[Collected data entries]
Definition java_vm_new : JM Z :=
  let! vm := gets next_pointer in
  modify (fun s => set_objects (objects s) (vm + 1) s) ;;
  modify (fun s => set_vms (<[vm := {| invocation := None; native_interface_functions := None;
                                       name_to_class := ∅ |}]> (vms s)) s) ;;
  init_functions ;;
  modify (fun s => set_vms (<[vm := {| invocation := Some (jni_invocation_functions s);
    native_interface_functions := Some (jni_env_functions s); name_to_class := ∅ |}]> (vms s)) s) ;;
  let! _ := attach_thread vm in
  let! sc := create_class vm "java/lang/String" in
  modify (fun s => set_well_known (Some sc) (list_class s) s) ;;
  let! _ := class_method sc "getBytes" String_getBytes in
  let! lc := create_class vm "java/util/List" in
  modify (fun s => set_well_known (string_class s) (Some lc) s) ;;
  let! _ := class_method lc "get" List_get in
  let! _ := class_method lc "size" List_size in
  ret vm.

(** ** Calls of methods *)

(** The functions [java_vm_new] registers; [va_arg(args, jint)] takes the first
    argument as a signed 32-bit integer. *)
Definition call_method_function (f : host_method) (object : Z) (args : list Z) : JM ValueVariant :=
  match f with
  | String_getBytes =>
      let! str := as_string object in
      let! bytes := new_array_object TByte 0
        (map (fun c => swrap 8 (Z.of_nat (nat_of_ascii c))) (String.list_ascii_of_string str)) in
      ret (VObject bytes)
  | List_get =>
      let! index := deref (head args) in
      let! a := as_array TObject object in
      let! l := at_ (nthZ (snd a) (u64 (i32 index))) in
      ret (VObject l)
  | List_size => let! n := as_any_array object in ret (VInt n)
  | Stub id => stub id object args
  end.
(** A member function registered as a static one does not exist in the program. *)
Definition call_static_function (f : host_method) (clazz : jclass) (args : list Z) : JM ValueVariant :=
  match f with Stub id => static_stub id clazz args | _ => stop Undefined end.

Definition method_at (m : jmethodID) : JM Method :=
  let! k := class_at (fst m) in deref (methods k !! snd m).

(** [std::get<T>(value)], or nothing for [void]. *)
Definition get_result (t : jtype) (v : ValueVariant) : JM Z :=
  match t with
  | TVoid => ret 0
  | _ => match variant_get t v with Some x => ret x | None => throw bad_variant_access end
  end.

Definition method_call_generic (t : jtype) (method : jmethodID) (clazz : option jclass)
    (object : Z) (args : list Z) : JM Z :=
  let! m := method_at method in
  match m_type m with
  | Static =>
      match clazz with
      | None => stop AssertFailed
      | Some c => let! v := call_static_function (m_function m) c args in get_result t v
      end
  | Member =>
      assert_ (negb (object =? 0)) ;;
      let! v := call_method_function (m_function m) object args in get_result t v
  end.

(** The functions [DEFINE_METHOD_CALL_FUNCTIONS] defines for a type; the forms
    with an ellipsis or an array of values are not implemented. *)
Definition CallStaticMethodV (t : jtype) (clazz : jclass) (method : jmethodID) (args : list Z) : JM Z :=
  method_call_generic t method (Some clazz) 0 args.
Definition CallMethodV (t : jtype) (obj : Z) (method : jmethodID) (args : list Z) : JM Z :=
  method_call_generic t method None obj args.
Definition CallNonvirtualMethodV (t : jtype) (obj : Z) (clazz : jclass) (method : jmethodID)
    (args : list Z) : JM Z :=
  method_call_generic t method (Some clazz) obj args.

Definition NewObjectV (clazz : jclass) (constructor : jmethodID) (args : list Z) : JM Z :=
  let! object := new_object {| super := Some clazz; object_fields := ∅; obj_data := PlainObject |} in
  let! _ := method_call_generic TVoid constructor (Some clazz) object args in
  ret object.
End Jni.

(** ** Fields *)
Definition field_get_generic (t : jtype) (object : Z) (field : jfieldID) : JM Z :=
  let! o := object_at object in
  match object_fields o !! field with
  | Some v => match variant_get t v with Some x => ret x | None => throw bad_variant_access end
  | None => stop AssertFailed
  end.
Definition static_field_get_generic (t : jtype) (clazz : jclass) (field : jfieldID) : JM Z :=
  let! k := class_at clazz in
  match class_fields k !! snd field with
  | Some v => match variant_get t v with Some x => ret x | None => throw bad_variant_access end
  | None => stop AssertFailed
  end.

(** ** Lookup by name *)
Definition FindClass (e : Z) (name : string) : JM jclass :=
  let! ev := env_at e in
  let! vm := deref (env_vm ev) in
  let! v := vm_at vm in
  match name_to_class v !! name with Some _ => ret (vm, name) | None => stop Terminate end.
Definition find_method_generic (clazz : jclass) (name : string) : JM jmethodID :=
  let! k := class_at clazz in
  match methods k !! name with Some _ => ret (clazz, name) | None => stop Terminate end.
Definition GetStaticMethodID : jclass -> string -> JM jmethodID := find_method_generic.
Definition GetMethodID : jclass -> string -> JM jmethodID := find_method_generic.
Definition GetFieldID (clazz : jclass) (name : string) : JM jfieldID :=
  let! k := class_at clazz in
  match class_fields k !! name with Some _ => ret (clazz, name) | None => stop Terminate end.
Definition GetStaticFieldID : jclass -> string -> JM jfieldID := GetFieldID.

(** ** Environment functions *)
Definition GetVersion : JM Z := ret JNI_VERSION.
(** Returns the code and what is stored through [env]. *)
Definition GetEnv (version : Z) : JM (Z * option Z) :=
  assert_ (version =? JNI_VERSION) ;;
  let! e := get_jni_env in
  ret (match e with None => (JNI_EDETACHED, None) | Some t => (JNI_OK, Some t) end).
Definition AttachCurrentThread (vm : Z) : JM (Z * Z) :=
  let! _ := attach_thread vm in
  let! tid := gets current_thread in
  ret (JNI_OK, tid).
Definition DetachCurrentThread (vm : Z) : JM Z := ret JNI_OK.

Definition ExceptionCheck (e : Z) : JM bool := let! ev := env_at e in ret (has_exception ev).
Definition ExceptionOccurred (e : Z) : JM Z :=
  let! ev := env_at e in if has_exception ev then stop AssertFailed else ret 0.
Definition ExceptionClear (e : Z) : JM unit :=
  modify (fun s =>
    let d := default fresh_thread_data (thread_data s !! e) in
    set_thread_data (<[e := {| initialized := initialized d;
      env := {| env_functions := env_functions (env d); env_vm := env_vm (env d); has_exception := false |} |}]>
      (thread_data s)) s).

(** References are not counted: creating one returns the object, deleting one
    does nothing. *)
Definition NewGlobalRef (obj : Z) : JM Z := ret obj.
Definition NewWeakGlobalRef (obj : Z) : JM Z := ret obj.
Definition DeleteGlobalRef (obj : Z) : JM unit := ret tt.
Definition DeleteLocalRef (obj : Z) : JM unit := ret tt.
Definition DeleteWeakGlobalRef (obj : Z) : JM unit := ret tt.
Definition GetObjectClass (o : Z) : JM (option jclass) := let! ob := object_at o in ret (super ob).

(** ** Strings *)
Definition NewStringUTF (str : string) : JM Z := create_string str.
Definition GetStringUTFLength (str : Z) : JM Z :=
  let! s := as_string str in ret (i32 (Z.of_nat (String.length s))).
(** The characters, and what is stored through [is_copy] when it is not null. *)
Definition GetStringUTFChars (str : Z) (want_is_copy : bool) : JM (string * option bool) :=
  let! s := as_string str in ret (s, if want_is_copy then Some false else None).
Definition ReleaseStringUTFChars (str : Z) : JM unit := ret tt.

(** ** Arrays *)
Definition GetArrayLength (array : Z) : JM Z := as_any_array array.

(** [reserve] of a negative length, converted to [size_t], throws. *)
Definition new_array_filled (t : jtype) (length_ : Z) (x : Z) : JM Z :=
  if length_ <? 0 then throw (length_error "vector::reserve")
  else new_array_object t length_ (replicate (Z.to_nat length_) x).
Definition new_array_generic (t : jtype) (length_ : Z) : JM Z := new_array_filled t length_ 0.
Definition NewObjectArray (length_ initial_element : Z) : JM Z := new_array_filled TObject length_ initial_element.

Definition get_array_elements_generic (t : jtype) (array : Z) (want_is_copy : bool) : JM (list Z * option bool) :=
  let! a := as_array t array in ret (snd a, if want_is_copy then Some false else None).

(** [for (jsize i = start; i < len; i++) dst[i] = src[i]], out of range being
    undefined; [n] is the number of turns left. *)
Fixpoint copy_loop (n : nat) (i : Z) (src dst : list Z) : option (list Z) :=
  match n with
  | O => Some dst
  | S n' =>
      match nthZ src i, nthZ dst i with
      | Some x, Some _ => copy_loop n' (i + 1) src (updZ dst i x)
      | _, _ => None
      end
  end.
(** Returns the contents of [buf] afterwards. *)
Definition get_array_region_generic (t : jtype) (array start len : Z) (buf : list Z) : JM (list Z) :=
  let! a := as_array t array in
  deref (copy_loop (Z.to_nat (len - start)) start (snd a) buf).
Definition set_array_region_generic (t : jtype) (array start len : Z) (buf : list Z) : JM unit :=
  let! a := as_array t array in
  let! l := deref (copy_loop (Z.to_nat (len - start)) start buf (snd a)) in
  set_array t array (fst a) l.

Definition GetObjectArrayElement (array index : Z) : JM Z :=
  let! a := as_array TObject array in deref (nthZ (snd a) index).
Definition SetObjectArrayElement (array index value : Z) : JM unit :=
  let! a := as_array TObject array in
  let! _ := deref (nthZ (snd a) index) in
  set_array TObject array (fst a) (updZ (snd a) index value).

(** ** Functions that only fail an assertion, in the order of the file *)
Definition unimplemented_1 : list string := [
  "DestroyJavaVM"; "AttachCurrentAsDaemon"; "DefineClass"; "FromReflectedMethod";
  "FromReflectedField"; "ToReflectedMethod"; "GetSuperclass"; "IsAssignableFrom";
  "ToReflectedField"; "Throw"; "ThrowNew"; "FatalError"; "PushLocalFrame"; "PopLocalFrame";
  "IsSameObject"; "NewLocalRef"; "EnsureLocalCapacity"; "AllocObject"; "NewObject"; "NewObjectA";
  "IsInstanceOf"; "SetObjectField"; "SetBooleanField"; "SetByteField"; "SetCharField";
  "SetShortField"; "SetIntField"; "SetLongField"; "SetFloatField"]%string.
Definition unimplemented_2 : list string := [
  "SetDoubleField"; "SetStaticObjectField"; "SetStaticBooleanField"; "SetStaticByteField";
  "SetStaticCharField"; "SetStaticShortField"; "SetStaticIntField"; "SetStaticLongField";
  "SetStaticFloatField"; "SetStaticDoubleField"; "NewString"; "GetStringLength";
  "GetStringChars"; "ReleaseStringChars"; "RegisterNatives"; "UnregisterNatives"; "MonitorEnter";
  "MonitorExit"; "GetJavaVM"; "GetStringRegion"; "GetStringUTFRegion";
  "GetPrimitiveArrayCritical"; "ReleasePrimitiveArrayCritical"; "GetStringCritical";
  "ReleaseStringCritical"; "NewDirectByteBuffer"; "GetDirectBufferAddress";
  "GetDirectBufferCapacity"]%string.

==

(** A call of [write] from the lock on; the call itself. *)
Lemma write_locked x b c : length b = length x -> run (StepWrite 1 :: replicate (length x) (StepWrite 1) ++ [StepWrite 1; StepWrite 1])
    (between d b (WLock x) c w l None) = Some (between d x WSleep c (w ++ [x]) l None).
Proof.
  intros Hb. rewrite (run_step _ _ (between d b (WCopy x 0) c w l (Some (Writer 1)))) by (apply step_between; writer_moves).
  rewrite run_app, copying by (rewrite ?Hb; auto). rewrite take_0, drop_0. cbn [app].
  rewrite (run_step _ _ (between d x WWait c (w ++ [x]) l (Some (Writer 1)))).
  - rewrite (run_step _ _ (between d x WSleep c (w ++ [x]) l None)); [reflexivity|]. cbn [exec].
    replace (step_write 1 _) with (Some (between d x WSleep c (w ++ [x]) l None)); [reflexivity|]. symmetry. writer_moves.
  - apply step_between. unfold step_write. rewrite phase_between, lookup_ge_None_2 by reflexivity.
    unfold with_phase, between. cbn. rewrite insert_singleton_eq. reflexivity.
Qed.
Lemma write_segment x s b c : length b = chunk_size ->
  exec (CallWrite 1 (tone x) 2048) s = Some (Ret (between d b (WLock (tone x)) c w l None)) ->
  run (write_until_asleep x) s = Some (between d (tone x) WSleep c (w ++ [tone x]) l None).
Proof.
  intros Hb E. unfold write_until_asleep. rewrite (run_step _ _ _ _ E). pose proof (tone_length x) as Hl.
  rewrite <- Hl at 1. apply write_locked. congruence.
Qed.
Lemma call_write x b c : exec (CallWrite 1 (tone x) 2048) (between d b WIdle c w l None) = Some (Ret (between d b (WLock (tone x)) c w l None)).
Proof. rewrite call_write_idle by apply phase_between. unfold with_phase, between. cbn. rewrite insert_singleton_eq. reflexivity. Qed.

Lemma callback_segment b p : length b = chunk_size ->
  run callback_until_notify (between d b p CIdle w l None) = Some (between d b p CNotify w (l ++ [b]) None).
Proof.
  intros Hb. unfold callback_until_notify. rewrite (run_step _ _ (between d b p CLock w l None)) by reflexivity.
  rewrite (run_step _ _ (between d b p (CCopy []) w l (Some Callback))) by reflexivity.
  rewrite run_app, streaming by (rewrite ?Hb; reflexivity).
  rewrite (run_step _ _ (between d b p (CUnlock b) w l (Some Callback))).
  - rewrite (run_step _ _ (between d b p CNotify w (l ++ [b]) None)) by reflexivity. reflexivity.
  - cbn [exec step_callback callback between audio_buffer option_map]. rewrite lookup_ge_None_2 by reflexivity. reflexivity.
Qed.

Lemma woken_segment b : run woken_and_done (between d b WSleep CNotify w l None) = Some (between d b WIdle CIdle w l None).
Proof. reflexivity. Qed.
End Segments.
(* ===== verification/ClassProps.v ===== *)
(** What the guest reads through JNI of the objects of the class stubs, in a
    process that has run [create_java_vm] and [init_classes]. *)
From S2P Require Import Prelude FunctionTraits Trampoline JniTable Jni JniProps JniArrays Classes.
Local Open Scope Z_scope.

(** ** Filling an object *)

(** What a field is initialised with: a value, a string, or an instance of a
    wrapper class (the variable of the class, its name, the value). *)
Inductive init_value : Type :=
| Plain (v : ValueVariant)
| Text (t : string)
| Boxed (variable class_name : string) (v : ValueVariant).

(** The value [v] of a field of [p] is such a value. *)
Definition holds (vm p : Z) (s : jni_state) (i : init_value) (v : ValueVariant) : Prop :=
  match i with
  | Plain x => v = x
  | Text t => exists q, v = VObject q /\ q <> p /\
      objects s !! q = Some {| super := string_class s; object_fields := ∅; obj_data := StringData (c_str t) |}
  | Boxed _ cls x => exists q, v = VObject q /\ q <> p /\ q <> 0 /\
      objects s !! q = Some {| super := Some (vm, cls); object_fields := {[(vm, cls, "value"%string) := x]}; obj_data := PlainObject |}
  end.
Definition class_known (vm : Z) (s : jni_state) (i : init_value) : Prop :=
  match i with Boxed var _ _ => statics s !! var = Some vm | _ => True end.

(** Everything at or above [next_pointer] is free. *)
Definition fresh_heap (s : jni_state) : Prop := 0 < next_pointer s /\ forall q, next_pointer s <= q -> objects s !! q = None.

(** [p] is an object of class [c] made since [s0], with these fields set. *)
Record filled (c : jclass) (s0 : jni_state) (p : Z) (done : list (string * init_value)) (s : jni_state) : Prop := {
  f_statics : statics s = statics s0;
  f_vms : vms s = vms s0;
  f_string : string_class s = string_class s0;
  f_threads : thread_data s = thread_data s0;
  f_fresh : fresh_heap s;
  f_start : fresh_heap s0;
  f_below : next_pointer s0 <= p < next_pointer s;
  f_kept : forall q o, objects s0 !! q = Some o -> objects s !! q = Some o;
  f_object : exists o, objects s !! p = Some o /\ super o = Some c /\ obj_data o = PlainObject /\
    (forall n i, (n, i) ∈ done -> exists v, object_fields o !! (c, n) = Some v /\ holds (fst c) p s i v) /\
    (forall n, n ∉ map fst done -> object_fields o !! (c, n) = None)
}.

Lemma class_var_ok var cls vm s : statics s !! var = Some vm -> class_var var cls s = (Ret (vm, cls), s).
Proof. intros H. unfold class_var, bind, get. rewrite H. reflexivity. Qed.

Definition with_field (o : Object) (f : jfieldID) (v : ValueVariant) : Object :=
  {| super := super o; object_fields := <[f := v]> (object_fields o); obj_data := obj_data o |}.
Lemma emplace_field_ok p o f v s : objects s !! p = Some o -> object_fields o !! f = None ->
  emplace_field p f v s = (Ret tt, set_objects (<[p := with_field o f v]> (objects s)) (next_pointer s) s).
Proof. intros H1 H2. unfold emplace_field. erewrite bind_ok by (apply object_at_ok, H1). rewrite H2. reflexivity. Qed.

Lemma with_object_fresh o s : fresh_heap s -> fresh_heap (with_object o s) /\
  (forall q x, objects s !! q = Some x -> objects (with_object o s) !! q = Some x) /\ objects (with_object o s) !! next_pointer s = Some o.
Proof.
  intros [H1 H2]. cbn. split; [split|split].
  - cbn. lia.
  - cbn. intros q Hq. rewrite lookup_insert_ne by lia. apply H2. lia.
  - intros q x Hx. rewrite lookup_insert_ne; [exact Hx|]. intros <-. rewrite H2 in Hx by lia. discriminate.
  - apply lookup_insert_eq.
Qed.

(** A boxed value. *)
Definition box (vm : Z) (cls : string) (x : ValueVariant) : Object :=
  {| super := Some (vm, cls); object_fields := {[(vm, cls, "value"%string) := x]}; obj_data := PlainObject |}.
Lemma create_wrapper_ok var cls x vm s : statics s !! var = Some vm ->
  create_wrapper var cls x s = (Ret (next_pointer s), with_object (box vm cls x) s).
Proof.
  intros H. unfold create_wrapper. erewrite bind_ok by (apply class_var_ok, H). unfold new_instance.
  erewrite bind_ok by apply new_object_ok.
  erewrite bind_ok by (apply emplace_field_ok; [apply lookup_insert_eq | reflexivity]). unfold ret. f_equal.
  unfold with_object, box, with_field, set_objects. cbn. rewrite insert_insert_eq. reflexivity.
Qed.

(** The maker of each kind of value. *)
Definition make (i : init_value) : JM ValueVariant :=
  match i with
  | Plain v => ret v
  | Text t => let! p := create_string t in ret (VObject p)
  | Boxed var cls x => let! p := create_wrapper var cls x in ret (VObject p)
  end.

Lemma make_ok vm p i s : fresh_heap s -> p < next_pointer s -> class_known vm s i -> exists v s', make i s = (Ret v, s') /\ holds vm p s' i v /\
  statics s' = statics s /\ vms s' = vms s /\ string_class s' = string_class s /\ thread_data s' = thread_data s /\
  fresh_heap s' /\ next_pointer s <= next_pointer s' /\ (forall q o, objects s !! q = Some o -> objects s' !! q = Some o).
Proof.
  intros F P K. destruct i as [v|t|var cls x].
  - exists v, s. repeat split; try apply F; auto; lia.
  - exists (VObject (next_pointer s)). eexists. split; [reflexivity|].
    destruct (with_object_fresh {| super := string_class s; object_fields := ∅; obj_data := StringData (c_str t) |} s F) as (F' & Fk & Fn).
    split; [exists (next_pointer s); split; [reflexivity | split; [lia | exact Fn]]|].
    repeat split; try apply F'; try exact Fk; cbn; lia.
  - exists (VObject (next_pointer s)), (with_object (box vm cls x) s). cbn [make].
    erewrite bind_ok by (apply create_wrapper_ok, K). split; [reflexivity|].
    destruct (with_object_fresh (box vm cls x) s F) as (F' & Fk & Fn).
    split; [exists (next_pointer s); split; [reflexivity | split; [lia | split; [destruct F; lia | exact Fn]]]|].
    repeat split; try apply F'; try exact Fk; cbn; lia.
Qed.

● **Your assignment**
Search the records above for "nthZ" and copy every line that has it.

● **Response below**
      let! l := at_ (nthZ (snd a) (u64 (i32 index))) in
      match nthZ src i, nthZ dst i with
  let! a := as_array TObject array in deref (nthZ (snd a) index).
  let! _ := deref (nthZ (snd a) index) in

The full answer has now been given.